The primary reason for this wiki is to enable you to help us make our autolabel bot better! One of the most impactful tasks our autolabel bot takes on is categorizing PRs for release notes. As our codebase is large and not one person has enough context or time to know all the right mappings, we encourage you to improve our heuristics and submit changes.

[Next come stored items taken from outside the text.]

(** ** The words of the command line *)

(** The kernel argument and the shared directory of each mount. *)
Definition mount_word (i : nat) (v : Volume) : string :=
  "loka.virtiofs=" +:+ ("mount-" +:+ itoa i) +:+ ":" +:+ v_Path v.
Fixpoint mount_words (i : nat) (mounts : list Volume) : list string :=
  match mounts with
  | [] => []
  | v :: mounts =>
      (if bool_decide (v_HostPath v = "") then [] else [mount_word i v]) ++ mount_words (S i) mounts
  end.
Fixpoint mount_shares (i : nat) (mounts : list Volume) : list SharedDir :=
  match mounts with
  | [] => []
  | v :: mounts =>
      (if bool_decide (v_HostPath v = "") then []
       else [mkSharedDir ("mount-" +:+ itoa i) (v_HostPath v) (v_Path v) (IsReadOnly v)])
      ++ mount_shares (S i) mounts
  end.

Lemma addMounts_shares i mounts boot dirs :
  (addMounts i mounts boot dirs).2 = dirs ++ mount_shares i mounts.
Proof.
  revert i boot dirs. induction mounts as [|v mounts IH]; intros i boot dirs; simpl.
  - by rewrite app_nil_r.
  - case_bool_decide; rewrite IH; [done|]. by rewrite <-app_assoc.
Qed.

Definition word_safe (v : Volume) : Prop := v_HostPath v <> "" -> blank_free (v_Path v).

Lemma addMounts_fields i mounts boot dirs :
  Forall word_safe mounts ->
  fields (addMounts i mounts boot dirs).1 = fields boot ++ mount_words i mounts.
Proof.
  intros Hsafe. revert i boot dirs. induction Hsafe as [|v mounts Hv _ IH]; intros i boot dirs; simpl.
  - by rewrite app_nil_r.
  - case_bool_decide as Hh; rewrite IH; [done|].
    change (" loka.virtiofs=" +:+ ?x) with (String " " ("loka.virtiofs=" +:+ x)).
    rewrite fields_blank by done. rewrite <-app_assoc. f_equal.
    change (fields (mount_word i v) ++ mount_words (S i) mounts
            = [mount_word i v] ++ mount_words (S i) mounts). f_equal.
    apply fields_word; [|done]. unfold mount_word. rewrite !blank_free_app.
    split_and!; try by repeat constructor.
    + apply itoa_blank_free.
    + by apply Hv.
Qed.

Lemma volume_param_mount i v :
  volume_param (mount_word i v) = Some ("mount-" +:+ itoa i, v_Path v).
Proof.
  unfold volume_param, mount_word. rewrite HasPrefix_app, TrimPrefix_app. unfold split_tag.
  change (":" +:+ v_Path v) with (String ":" (v_Path v)).
  rewrite Cut_app; [done|]. rewrite str_mem_app, itoa_no_colon. done.
Qed.

(** ** Lemmas on mounts *)

Lemma mounted_at_unique g path src :
  (path, src) ∈ g -> (forall src', (path, src') ∈ g -> src' = src) -> mounted_at g path = Some src.
Proof.
  intros Hin Huniq. unfold mounted_at.
  destruct (last (filter (fun e => e.1 = path) g)) as [[p s]|] eqn:Hl.
  - apply last_Some_elem_of, list_elem_of_filter in Hl as [Hp Hl]. simpl in *. subst p.
    by rewrite (Huniq _ Hl).
  - apply last_None in Hl. exfalso. apply (not_elem_of_nil (path, src)). rewrite <-Hl.
    by apply list_elem_of_filter.
Qed.

Lemma host_dir_unique m tag h :
  (tag, h) ∈ mc_fs m -> (forall h', (tag, h') ∈ mc_fs m -> h' = h) -> host_dir m tag = Some h.
Proof.
  intros Hin Huniq. unfold host_dir.
  destruct (filter (fun e => e.1 = tag) (mc_fs m)) as [|[t h'] l] eqn:Hf.
  - exfalso. apply (not_elem_of_nil (tag, h)). rewrite <-Hf. by apply list_elem_of_filter.
  - assert ((t, h') ∈ filter (fun e => e.1 = tag) (mc_fs m)) as Hel by (rewrite Hf; left).
    apply list_elem_of_filter in Hel as [Ht Hel]. simpl in *. subst t. by rewrite (Huniq _ Hel).
Qed.

Lemma has_tag_elem m tag h : (tag, h) ∈ mc_fs m -> has_tag m tag = true.
Proof.
  intros Hin. apply bool_decide_eq_true_2. apply list_elem_of_fmap. by exists (tag, h).
Qed.

Lemma mount_virtiofs_ok m tag h path g :
  (tag, h) ∈ mc_fs m -> path <> "" ->
  mount_virtiofs m tag path g = g ++ [(path, SrcVirtiofs tag)].
Proof.
  intros Hin Hne. unfold mount_virtiofs.
  by rewrite bool_decide_eq_false_2, (has_tag_elem _ _ _ Hin).
Qed.

Definition layer_mount (i : nat) : string * Source :=
  ("/layers/" +:+ itoa i, SrcVirtiofs ("layer-" +:+ itoa i)).

Lemma mount_layers_ok m todo lower g :
  (forall i, i ∈ todo -> exists h, ("layer-" +:+ itoa i, h) ∈ mc_fs m) ->
  mount_layers m todo lower g
  = (rev ((fun i => "/layers/" +:+ itoa i) <$> todo) ++ lower, g ++ (layer_mount <$> todo)).
Proof.
  revert lower g. induction todo as [|i todo IH]; intros lower g Hall; simpl.
  - by rewrite app_nil_r.
  - destruct (Hall i ltac:(left)) as [h Hh]. rewrite (mount_virtiofs_ok _ _ _ _ _ Hh) by done.
    rewrite IH by (intros j Hj; apply Hall; by right). by rewrite <-!app_assoc.
Qed.

Fixpoint volume_mounts (root : string) (i : nat) (mounts : list Volume) : Guest :=
  match mounts with
  | [] => []
  | v :: mounts =>
      (if bool_decide (v_HostPath v = "") then []
       else [(root +:+ v_Path v, SrcVirtiofs ("mount-" +:+ itoa i))])
      ++ volume_mounts root (S i) mounts
  end.

Definition share_entry (sd : SharedDir) : string * string := (sd_Tag sd, sd_HostPath sd).

Lemma mount_volumes_ok m root i mounts g :
  root <> "" -> (share_entry <$> mount_shares i mounts) ⊆ mc_fs m ->
  mount_volumes m root (mount_words i mounts) g = g ++ volume_mounts root i mounts.
Proof.
  intros Hroot. revert i g. induction mounts as [|v mounts IH]; intros i g Hsub; simpl.
  - by rewrite app_nil_r.
  - simpl in Hsub. case_bool_decide; simpl in *; [by apply IH|].
    change (mount_volumes m root (mount_words (S i) mounts)
      (match volume_param (mount_word i v) with
       | Some (tag, path) => mount_virtiofs m tag (root +:+ path) g | None => g end)
      = g ++ (root +:+ v_Path v, SrcVirtiofs ("mount-" +:+ itoa i)) :: volume_mounts root (S i) mounts).
    rewrite volume_param_mount, (mount_virtiofs_ok _ _ (v_HostPath v)).
    + rewrite IH; [by rewrite <-app_assoc|]. intros e He. apply Hsub. by right.
    + apply Hsub. left.
    + by destruct root.
Qed.

Lemma mount_shares_elem i mounts tag h :
  (tag, h) ∈ share_entry <$> mount_shares i mounts ->
  exists j v, mounts !! j = Some v /\ tag = "mount-" +:+ itoa (i + j) /\ h = v_HostPath v /\ h <> "".
Proof.
  revert i. induction mounts as [|v mounts IH]; intros i; simpl; [by intros ?%elem_of_nil|].
  rewrite fmap_app, elem_of_app. intros [Hin|Hin].
  - case_bool_decide; [by apply elem_of_nil in Hin|]. apply list_elem_of_singleton in Hin.
    injection Hin as -> ->. exists 0, v. rewrite Nat.add_0_r. done.
  - apply IH in Hin as (j & w & Hj & -> & -> & Hne). exists (S j), w.
    rewrite Nat.add_succ_r. done.
Qed.

Lemma layerShares_elem layers tag h :
  (tag, h) ∈ share_entry <$> layerShares layers <->
  exists i, layers !! i = Some h /\ tag = "layer-" +:+ itoa i.
Proof.
  rewrite list_elem_of_fmap. unfold layerShares. split.
  - intros (sd & Heq & (i & x & -> & Hi)%elem_of_lookup_imap). injection Heq as -> ->. by exists i.
  - intros (i & Hi & ->). exists (mkSharedDir ("layer-" +:+ itoa i) h "/" true). split; [done|].
    apply elem_of_lookup_imap. by exists i, h.
Qed.

Lemma head_omap_rev {A} (content : string -> string -> option A) layers path :
  head (omap (M := list) (fun dir => content dir path) (rev layers)) = image_view content layers path.
Proof.
  unfold image_view. induction layers as [|d layers IH] using rev_ind; [done|].
  rewrite rev_app_distr, foldl_app. simpl. destruct (content d path); [done|]. exact IH.
Qed.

Once you have an improvement in mind, please follow the instructions in our bot README. Add test cases in https://github.com/pytorch/test-infra/blob/main/torchci/test/autoLabelBot.test.ts to verify your change. We use nock along with pretend payloads in https://github.com/pytorch/test-infra/tree/main/torchci/test/fixtures to mock API calls. Nock was confusing when I first started out, and looking at existing test cases (hint hint: copy paste is your friend) was helpful. To run the test file, enter the following command once you're in the
torchci directory in the commandline:
yarn test test/autoLabelBot.test.ts
When your change is ready, open up a pull request to our test-infra repo and tag @pytorch/pytorch-dev-infra for a review.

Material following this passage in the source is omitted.